Na física, estas estruturas helicoidais se conectam a uma camada do ER com a seguinte, são chamadas de “defeitos”. Essa palavra, Huber observou, não carrega nenhuma conotação negativa neste contexto. “Quando você olha para isso através dos olhos da física, existem certos mecanismos que se sugerem quase que imediatamente”, disse Huber. “A borda de uma folha de ER é uma região de elevado grau de curvatura, porque a folha gira em torno e se dobra. A curva é, na verdade, a única coisa que está formando a hélice.”

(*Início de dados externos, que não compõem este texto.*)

Definition create_loan : M (outcome Case) :=
  CreateCase (fun _ _ => None) (fun _ => "") None 1 7 loan_request.
Definition loan_world : World := (create_loan case_world).2.
Definition loan_case : Case :=
  match (create_loan case_world).1 with
  | Ok (Done c) => c
  | _ => mkCase 0 (mkCaseRow 0 0 "" CaseOpen JNull 0 0 None 0 0 0 0 0 None) "" None [] [] []
  end.


Lemma CreateCase_number_collision_witness :
  unchanged loan_world
    (CreateCase (fun _ _ => None) (fun _ => "") None 1 7 lease_request loan_world).2.
Proof.
  apply (CreateCase_number_collision (fun _ _ => None) (fun _ => "") None 1 7 lease_request
    (21%N, lease_type)); [vm_compute; reflexivity|].
  exists (caseID loan_case, caseRow loan_case). split; [|vm_compute; done].
  apply elem_of_map_to_list. vm_compute. reflexivity.
Defined.

Definition edit_loan : M (outcome PatchResult) :=
  CaseOps.UpdateCaseData (fun _ _ => None) (fun _ => "") 1 (caseID loan_case) 7
    [("amount", JInt 12)] 1.
Definition edit_result : PatchResult :=
  match (edit_loan loan_world).1 with
  | Ok (Done pr) => pr
  | _ => mkPatchResult loan_case ∅
  end.

Lemma UpdateCaseData_correct_witness :
  exists c ct before schema now e,
    patched (fun _ _ => None) 1 (caseID loan_case) 7 [("amount", JInt 12)] 1 (db loan_world)
      (db (edit_loan loan_world).2) (prDiff edit_result) c ct before schema now e.
Proof.
  apply (UpdateCaseData_correct (fun _ _ => None) (fun _ => "") 1 (caseID loan_case) 7
    [("amount", JInt 12)] 1 edit_result loan_world).
  apply (ok_pair edit_loan loan_world (Done edit_result)). vm_compute. reflexivity.
Defined.

Lemma CloseCase_correct_witness :
  exists e, recorded (caseID loan_case) "" "case" 9 "human" "closed"
      (JObj [("reason", JStr "mine")]) (case_events (db loan_world)) e /\
    case_events (db (CloseCase 2 (caseID loan_case) 9 "mine" loan_world).2) =
      case_events (db loan_world) ++ [e].
Proof.
  apply (CloseCase_correct 2 (caseID loan_case) 9 "mine" (caseRow loan_case) tt loan_world);
    [vm_compute; reflexivity|vm_compute; reflexivity|].
  apply (ok_pair (CloseCase 2 (caseID loan_case) 9 "mine") loan_world tt). vm_compute. reflexivity.
Defined.

Lemma cases_tenant_isolation_witness :
  exists e w', GetCase 2 (caseID loan_case) loan_world = (Err e, w') /\ unchanged loan_world w'.
Proof.
  apply (cases_tenant_isolation (fun _ _ => None) (fun _ => "") None 2 (caseID loan_case) 9 [] 1 "").
  intros c Hc. vm_compute in Hc. injection Hc as <-. discriminate.
Defined.
(* ===== verification/WorkflowClaims.v ===== *)
(** * What the validation of workflow drafts guarantees *)

From S2P Require Import Prelude GoStrings Json EngineTypes EngineAst TaskForms WorkflowValidation.

(** ** Checks *)

Lemma require_ok b e : require b e = Ok tt <-> b = true.
Proof. by destruct b. Qed.

Lemma seq_ok (m k : result goerr unit) : (_ ← m; k) = Ok tt <-> m = Ok tt /\ k = Ok tt.
Proof. destruct m as [[]|]; naive_solver. Qed.

Lemma invalid_ast_ok (m : result goerr unit) : invalid_ast m = Ok tt <-> m = Ok tt.
Proof. by destruct m. Qed.

Lemma check_key_ok cfg key ok e :
  check_key cfg key ok e = Ok tt <-> forall v, obj_get key cfg = Some v -> ok v = true.
Proof.
  unfold check_key. destruct (obj_get key cfg) as [v|]; [|naive_solver].
  rewrite require_ok. naive_solver.
Qed.

Lemma is_array_ok v : is_array v = true <-> exists l, v = JArr l.
Proof. destruct v; naive_solver. Qed.
Lemma is_map_ok v : is_map v = true <-> exists m, v = JObj m.
Proof. destruct v; naive_solver. Qed.

Lemma Qc_ltb_lt a b : Qc_ltb a b = true <-> Qclt a b.
Proof. unfold Qc_ltb. rewrite Qclt_alt. by destruct (Qccompare a b). Qed.

Lemma in_unit_ok v : in_unit v = true <-> exists q, v = JNum q /\ Qcle 0 q /\ Qcle q 1.
Proof.
  unfold in_unit. destruct v as [| |q| | |]; try (split; [discriminate|by intros (q & [=] & _)]).
  simpl. rewrite andb_true_iff, !negb_true_iff, !Qc_ltb_spec. split; [by exists q|].
  by intros (q' & [= <-] & ?).
Qed.

Lemma sla_positive_ok v : sla_positive v = true <-> exists q, v = JNum q /\ Qclt 0 q.
Proof.
  unfold sla_positive. destruct v as [| |q| | |]; try (split; [discriminate|by intros (q & [=] & _)]).
  simpl. rewrite Qc_ltb_lt. split; [by exists q|]. by intros (q' & [= <-] & ?).
Qed.

(** ** Specification *)

(** The configuration of a step: an object, or none. *)
Definition configured (step : WorkflowStep) (cfg : object) : Prop :=
  match stepConfig step with
  | None | Some JNull => cfg = []
  | Some j => j = JObj cfg
  end.

Definition agent_ok (cfg : object) : Prop :=
  obj_get "context_sources" cfg = None /\
  (forall v, obj_get "context" cfg = Some v -> exists l, v = JArr l) /\
  (forall v, obj_get "output_schema" cfg = Some v -> exists m, v = JObj m) /\
  (forall v, obj_get "on_low_confidence" cfg = Some v ->
     exists s, v = JStr s /\ (TrimSpace s = "" \/ TrimSpace s = agentLowConfidenceEscalate)).

Definition ai_component_ok (cfg : object) : Prop :=
  (forall v, obj_get "input_paths" cfg = Some v -> exists m, v = JObj m) /\
  (forall v, obj_get "config_values" cfg = Some v -> exists m, v = JObj m).

Definition threshold_ok (cfg : object) (key : string) : Prop :=
  forall v, obj_get key cfg = Some v -> exists q, v = JNum q /\ Qcle 0 q /\ Qcle q 1.

Definition extraction_ok (cfg : object) : Prop :=
  threshold_ok cfg "auto_accept_threshold" /\ threshold_ok cfg "review_threshold" /\
  (forall a r, obj_get "auto_accept_threshold" cfg = Some (JNum a) ->
     obj_get "review_threshold" cfg = Some (JNum r) -> Qcle r a) /\
  (forall v, obj_get "on_review" cfg = Some v -> exists m, v = JObj m /\
     forall s, obj_get "sla_hours" m = Some s -> exists q, s = JNum q /\ Qclt 0 q) /\
  (forall v, obj_get "on_reject" cfg = Some v -> exists m, v = JObj m).
(* ===== verification/Effects.v ===== *)
(** * Effects of the services that keep their own state

    The components around the engine (clients, caches, registries, managers)
    keep tables and structures of their own. Their functions run in [Svc T]:
    explicit passing of the component's state [T] and of a counter of the uses
    of the environment, with Go errors as results. A statement of the database
    can fail by [fault], [time.Now] reads the wall clock, and a call of code
    outside the repository is a function of the counter. The rules at the end
    say what a program does to the state when its parts succeed or fail. *)

From S2P Require Import Prelude GoStrings Json EngineTypes Store TaskForms.

(** ** Durations and times *)

Definition Millisecond : Z := 1000000.
Definition Minute : Z := 60 * Second.

(** ** The monad *)

Record Sys (T : Type) : Type := mkSys { st : T; ticks : nat }.
Arguments mkSys {T} st ticks.
Arguments st {T} s.
Arguments ticks {T} s.

Definition Svc (T A : Type) : Type := Sys T -> result goerr A * Sys T.

#[export] Instance Svc_ret {T} : MRet (Svc T) := fun A a w => (Ok a, w).
#[export] Instance Svc_bind {T} : MBind (Svc T) :=
  fun A B f m w => match m w with
                   | (Ok a, w') => f a w'
                   | (Err e, w') => (Err e, w')
                   end.
#[export] Instance Svc_fmap {T} : FMap (Svc T) :=
  fun A B f m w => match m w with
                   | (Ok a, w') => (Ok (f a), w')
                   | (Err e, w') => (Err e, w')
                   end.

Definition fail {T A} (e : goerr) : Svc T A := fun w => (Err e, w).
Definition pureS {T A} (r : result goerr A) : Svc T A := fun w => (r, w).

(** A read or a change of structures in memory: it cannot fail. *)
Definition reads {T A} (f : T -> A) : Svc T A := fun w => (Ok (f (st w)), w).
Definition changes {T} (f : T -> T) : Svc T unit := fun w => (Ok tt, mkSys (f (st w)) (ticks w)).

Definition wrapS {T A} (f : goerr -> goerr) (m : Svc T A) : Svc T A := fun w =>
  match m w with
  | (Ok a, w') => (Ok a, w')
  | (Err e, w') => (Err (f e), w')
  end.

Definition tryS {T A} (m : Svc T A) : Svc T (result goerr A) := fun w =>
  match m w with (r, w') => (Ok r, w') end.
Definition ignoreS {T A} (m : Svc T A) : Svc T unit := fun w => (Ok tt, (m w).2).

(** [if err := m; err != nil { handler; return err }] *)
Definition on_error {T A} (m : Svc T A) (handler : goerr -> Svc T unit) : Svc T A := fun w =>
  match m w with
  | (Ok a, w') => (Ok a, w')
  | (Err e, w') => (Err e, (handler e w').2)
  end.

(** [if cond { return ..., err }] *)
Definition guardS {T} (ok : bool) (e : goerr) : Svc T unit :=
  if ok then mret tt else fail e.

Fixpoint forS {T A} (f : A -> Svc T unit) (l : list A) : Svc T unit :=
  match l with
  | [] => mret tt
  | a :: l' => _ ← f a; forS f l'
  end.

Fixpoint mapS {T A B} (f : A -> Svc T B) (l : list A) : Svc T (list B) :=
  match l with
  | [] => mret []
  | a :: l' => b ← f a; bs ← mapS f l'; mret (b :: bs)
  end.

Fixpoint foldS {T S A} (f : S -> A -> Svc T S) (l : list A) (s : S) : Svc T S :=
  match l with
  | [] => mret s
  | a :: l' => s' ← f s a; foldS f l' s'
  end.

Section Environment.
Context `{R : Runtime} {T : Type}.

(** One statement, outside a transaction: [now()] is its own time. *)
Definition exec {A} (run : nat -> Z -> T -> result goerr (A * T)) : Svc T A := fun w =>
  match fault (ticks w) with
  | Some e => (Err e, mkSys (st w) (S (ticks w)))
  | None =>
      match run (ticks w) (db_now (ticks w)) (st w) with
      | Ok (a, t) => (Ok a, mkSys t (S (ticks w)))
      | Err e => (Err e, mkSys (st w) (S (ticks w)))
      end
  end.

Definition exec_update (f : Z -> T -> T) : Svc T unit := exec (fun _ now t => Ok (tt, f now t)).
Definition select {A} (f : Z -> T -> A) : Svc T A := exec (fun _ now t => Ok (f now t, t)).
Definition select_row {A} (f : Z -> T -> option A) : Svc T A :=
  exec (fun _ now t => match f now t with Some a => Ok (a, t) | None => Err ErrNoRows end).

(** [time.Now()] *)
Definition nowS : Svc T Z := fun w => (Ok (wall_clock (ticks w)), mkSys (st w) (S (ticks w))).

(** A call of code outside the repository, which leaves the state alone. *)
Definition callS {A} (f : nat -> result goerr A) : Svc T A := fun w =>
  (f (ticks w), mkSys (st w) (S (ticks w))).

(** A transaction: [BeginTx], the body with the time of the transaction, and
    [Commit]. What is not committed is rolled back. The body says how an error of
    the commit is reported. *)
Definition transactS {A} (begin_fmt : string) (body : Z -> Svc T (A * string)) : Svc T A := fun w =>
  match fault (ticks w) with
  | Some e => (Err (Wrapf begin_fmt [] e), mkSys (st w) (S (ticks w)))
  | None =>
      match body (db_now (ticks w)) (mkSys (st w) (S (ticks w))) with
      | (Err e, w1) => (Err e, mkSys (st w) (ticks w1))
      | (Ok (a, commit_fmt), w1) =>
          match fault (ticks w1) with
          | Some e => (Err (Wrapf commit_fmt [] e), mkSys (st w) (S (ticks w1)))
          | None => (Ok a, mkSys (st w1) (S (ticks w1)))
          end
      end
  end.

(** ** Rules *)

Lemma transactS_Err {A} fmt (body : Z -> Svc T (A * string)) w e w' :
  transactS fmt body w = (Err e, w') -> st w' = st w.
Proof. unfold transactS. intros H. repeat dmatch; by simplify_eq. Qed.

Lemma transactS_inv {A} fmt (body : Z -> Svc T (A * string)) w a w' :
  transactS fmt body w = (Ok a, w') ->
  exists commit w1, body (db_now (ticks w)) (mkSys (st w) (S (ticks w))) = (Ok (a, commit), w1) /\
    st w' = st w1.
Proof.
  unfold transactS. intros H. destruct (fault (ticks w)); [done|].
  destruct (body _ _) as [[[b commit]|e] w1]; [|done].
  destruct (fault (ticks w1)); [done|]. simplify_eq. by exists commit, w1.
Qed.

Lemma bindS_Ok {A B} (m : Svc T A) (f : A -> Svc T B) w a w' :
  m w = (Ok a, w') -> (m ≫= f) w = f a w'.
Proof. intros H. unfold mbind, Svc_bind. by rewrite H. Qed.

Lemma bindS_Err {A B} (m : Svc T A) (f : A -> Svc T B) w e w' :
  m w = (Err e, w') -> (m ≫= f) w = (Err e, w').
Proof. intros H. unfold mbind, Svc_bind. by rewrite H. Qed.

Lemma bindS_inv {A B} (m : Svc T A) (f : A -> Svc T B) w b w' :
  (m ≫= f) w = (Ok b, w') -> exists a w1, m w = (Ok a, w1) /\ f a w1 = (Ok b, w').
Proof.
  unfold mbind, Svc_bind. destruct (m w) as [[a|e] w1] eqn:E; [|done].
  intros H. by exists a, w1.
Qed.

Lemma wrapS_Ok {A} f (m : Svc T A) w a w' :
  m w = (Ok a, w') -> wrapS f m w = (Ok a, w').
Proof. intros H. unfold wrapS. by rewrite H. Qed.

Lemma wrapS_inv {A} f (m : Svc T A) w a w' :
  wrapS f m w = (Ok a, w') -> m w = (Ok a, w').
Proof. unfold wrapS. destruct (m w) as [[?|?] ?]; [done|discriminate]. Qed.

Lemma wrapS_state {A} f (m : Svc T A) w : (wrapS f m w).2 = (m w).2.
Proof. unfold wrapS. by destruct (m w) as [[?|?] ?]. Qed.

Lemma exec_Ok {A} (run : nat -> Z -> T -> result goerr (A * T)) w a t :
  fault (ticks w) = None -> run (ticks w) (db_now (ticks w)) (st w) = Ok (a, t) ->
  exec run w = (Ok a, mkSys t (S (ticks w))).
Proof. intros Hf Hr. unfold exec. by rewrite Hf, Hr. Qed.

(** ** Invariants: a program that relates the states before and after *)

Section Keep.
Context (P : T -> T -> Prop) `{HP : !PreOrder P}.

Definition keepsS {A} (m : Svc T A) : Prop := forall w, P (st w) (st (m w).2).

Lemma keepsS_ret {A} (a : A) : keepsS (mret a).
Proof. intros w. reflexivity. Qed.
Lemma keepsS_fail {A} e : keepsS (fail e : Svc T A).
Proof. intros w. reflexivity. Qed.
Lemma keepsS_pure {A} (r : result goerr A) : keepsS (pureS r).
Proof. intros w. reflexivity. Qed.
Lemma keepsS_reads {A} (f : T -> A) : keepsS (reads f).
Proof. intros w. reflexivity. Qed.
Lemma keepsS_now : keepsS nowS.
Proof. intros w. simpl. reflexivity. Qed.
Lemma keepsS_call {A} (f : nat -> result goerr A) : keepsS (callS f).
Proof. intros w. simpl. reflexivity. Qed.
Lemma keepsS_guard ok e : keepsS (guardS ok e).
Proof. destruct ok; [apply keepsS_ret|apply keepsS_fail]. Qed.

Lemma keepsS_changes f : (forall t, P t (f t)) -> keepsS (changes f).
Proof. intros Hf w. apply Hf. Qed.

Lemma keepsS_bind {A B} (m : Svc T A) (f : A -> Svc T B) :
  keepsS m -> (forall a, keepsS (f a)) -> keepsS (m ≫= f).
Proof.
  intros Hm Hf w. specialize (Hm w). unfold mbind, Svc_bind.
  destruct (m w) as [[a|e] w1]; simpl in *; [|done]. etrans; [done|apply Hf].
Qed.

(** The continuation may rely on what the first part returns. *)
Lemma keepsS_bind_post {A B} (m : Svc T A) (f : A -> Svc T B) :
  keepsS m -> (forall w a w', m w = (Ok a, w') -> keepsS (f a)) -> keepsS (m ≫= f).
Proof.
  intros Hm Hf w. specialize (Hm w). unfold mbind, Svc_bind.
  destruct (m w) as [[a|e] w1] eqn:E; simpl in *; [|done]. etrans; [done|by eapply Hf].
Qed.

Lemma keepsS_fmap {A B} (f : A -> B) (m : Svc T A) : keepsS m -> keepsS (f <$> m).
Proof. intros Hm w. specialize (Hm w). unfold fmap, Svc_fmap. by destruct (m w) as [[a|e] w1]. Qed.

Lemma keepsS_wrap {A} g (m : Svc T A) : keepsS m -> keepsS (wrapS g m).
Proof. intros Hm w. rewrite wrapS_state. apply Hm. Qed.

Lemma keepsS_try {A} (m : Svc T A) : keepsS m -> keepsS (tryS m).
Proof. intros Hm w. specialize (Hm w). unfold tryS. by destruct (m w). Qed.

Lemma keepsS_ignore {A} (m : Svc T A) : keepsS m -> keepsS (ignoreS m).
Proof. intros Hm w. apply Hm. Qed.

Lemma keepsS_on_error {A} (m : Svc T A) h :
  keepsS m -> (forall e, keepsS (h e)) -> keepsS (on_error m h).
Proof.
  intros Hm Hh w. specialize (Hm w). unfold on_error.
  destruct (m w) as [[a|e] w1]; simpl in *; [done|]. etrans; [done|apply Hh].
Qed.

Lemma keepsS_for {A} (f : A -> Svc T unit) l : (forall a, keepsS (f a)) -> keepsS (forS f l).
Proof.
  intros Hf. induction l as [|a l IH]; [apply keepsS_ret|].
  apply keepsS_bind; [apply Hf|done].
Qed.

Lemma keepsS_fold {S A} (f : S -> A -> Svc T S) l s :
  (forall s a, a ∈ l -> keepsS (f s a)) -> keepsS (foldS f l s).
Proof.
  revert s. induction l as [|a l IH]; intros s Hf; [apply keepsS_ret|].
  apply keepsS_bind; [apply Hf; by left|]. intros s'. apply IH. intros s'' b Hb. apply Hf. by right.
Qed.

Lemma keepsS_exec {A} (run : nat -> Z -> T -> result goerr (A * T)) :
  (forall k now t a t', run k now t = Ok (a, t') -> P t t') -> keepsS (exec run).
Proof.
  intros Hr w. unfold exec. destruct (fault (ticks w)); [simpl; reflexivity|].
  destruct (run _ _ _) as [[a t]|e] eqn:E; simpl; [by eapply Hr|reflexivity].
Qed.

Lemma keepsS_transact {A} fmt (body : Z -> Svc T (A * string)) :
  (forall now, keepsS (body now)) -> keepsS (transactS fmt body).
Proof.
  intros Hb w. unfold transactS. destruct (fault (ticks w)); [simpl; reflexivity|].
  pose proof (Hb (db_now (ticks w)) (mkSys (st w) (S (ticks w)))) as H.
  destruct (body _ _) as [[[a c]|e] w1]; [|simpl; reflexivity].
  destruct (fault (ticks w1)); simpl in *; [reflexivity|done].
Qed.

Lemma keepsS_update f : (forall now t, P t (f now t)) -> keepsS (exec_update f).
Proof. intros Hf. apply keepsS_exec. intros k now t a t' [= _ <-]. apply Hf. Qed.

Lemma keepsS_select {A} (f : Z -> T -> A) : keepsS (select f).
Proof. apply keepsS_exec. intros k now t a t' [= _ <-]. reflexivity. Qed.

Lemma keepsS_select_row {A} (f : Z -> T -> option A) : keepsS (select_row f).
Proof.
  apply keepsS_exec. intros k now t a t'. destruct (f now t); intros [= _ <-]. reflexivity.
Qed.
End Keep.

End Environment.

(** Follow the structure of a program down to its statements. *)
Ltac keeps_step :=
  lazymatch goal with
  | |- PreOrder _ => exact _
  | |- forall _, _ => intro
  | |- keepsS _ (mret _) => apply keepsS_ret
  | |- keepsS _ (fail _) => apply keepsS_fail
  | |- keepsS _ (pureS _) => apply keepsS_pure
  | |- keepsS _ (reads _) => apply keepsS_reads
  | |- keepsS _ nowS => apply keepsS_now
  | |- keepsS _ (callS _) => apply keepsS_call
  | |- keepsS _ (guardS _ _) => apply keepsS_guard
  | |- keepsS _ (wrapS _ _) => apply keepsS_wrap
  | |- keepsS _ (tryS _) => apply keepsS_try
  | |- keepsS _ (ignoreS _) => apply keepsS_ignore
  | |- keepsS _ (on_error _ _) => apply keepsS_on_error
  | |- keepsS _ (_ <$> _) => apply keepsS_fmap
  | |- keepsS _ (select _) => apply keepsS_select
  | |- keepsS _ (select_row _) => apply keepsS_select_row
  | |- keepsS _ (forS _ _) => apply keepsS_for
  | |- keepsS _ (transactS _ _) => apply keepsS_transact
  | |- keepsS _ (_ ≫= _) => apply keepsS_bind
  | |- keepsS _ (match _ with _ => _ end) => case_match
  end.
Ltac keeps_steps := repeat keeps_step.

A curva cria uma forma de “U” que se parece com a metade de um tubo. Huber e seus colegas aplicaram os princípios da geometria diferencial para esta membrana curva. Puxando as metades de um tubo para além cria uma região plana que mede as duas metades em forma de U, que se tornam parte de uma folha.

“A idéia geométrica é que se pode realmente obter uma folha puxando para além de uma rede de tubos de uma certa maneira”, explicou Huber. “Imagine que cada uma das extremidades em forma de U quer dobrar, mas quando você tentar se conectar aqueles dois U molda juntos, cada um está agora dobrado. Isso é o que a figura está tentando mostrar. Um tubo pode gerar uma folha, se as bordas vierem distantes elas podem dobrar no espaço”.

De acordo com Huber, este trabalho teórico fornece uma história mais profunda e vocabulário mais rico para discutir as formas encontradas no interior das células. “Suspeita-se que sua forma está relacionada com a sua função”, concluiu. “Na verdade, os cientistas sabem que a forma do ER pode ser um indicador de funções anormais observadas em certas doenças.”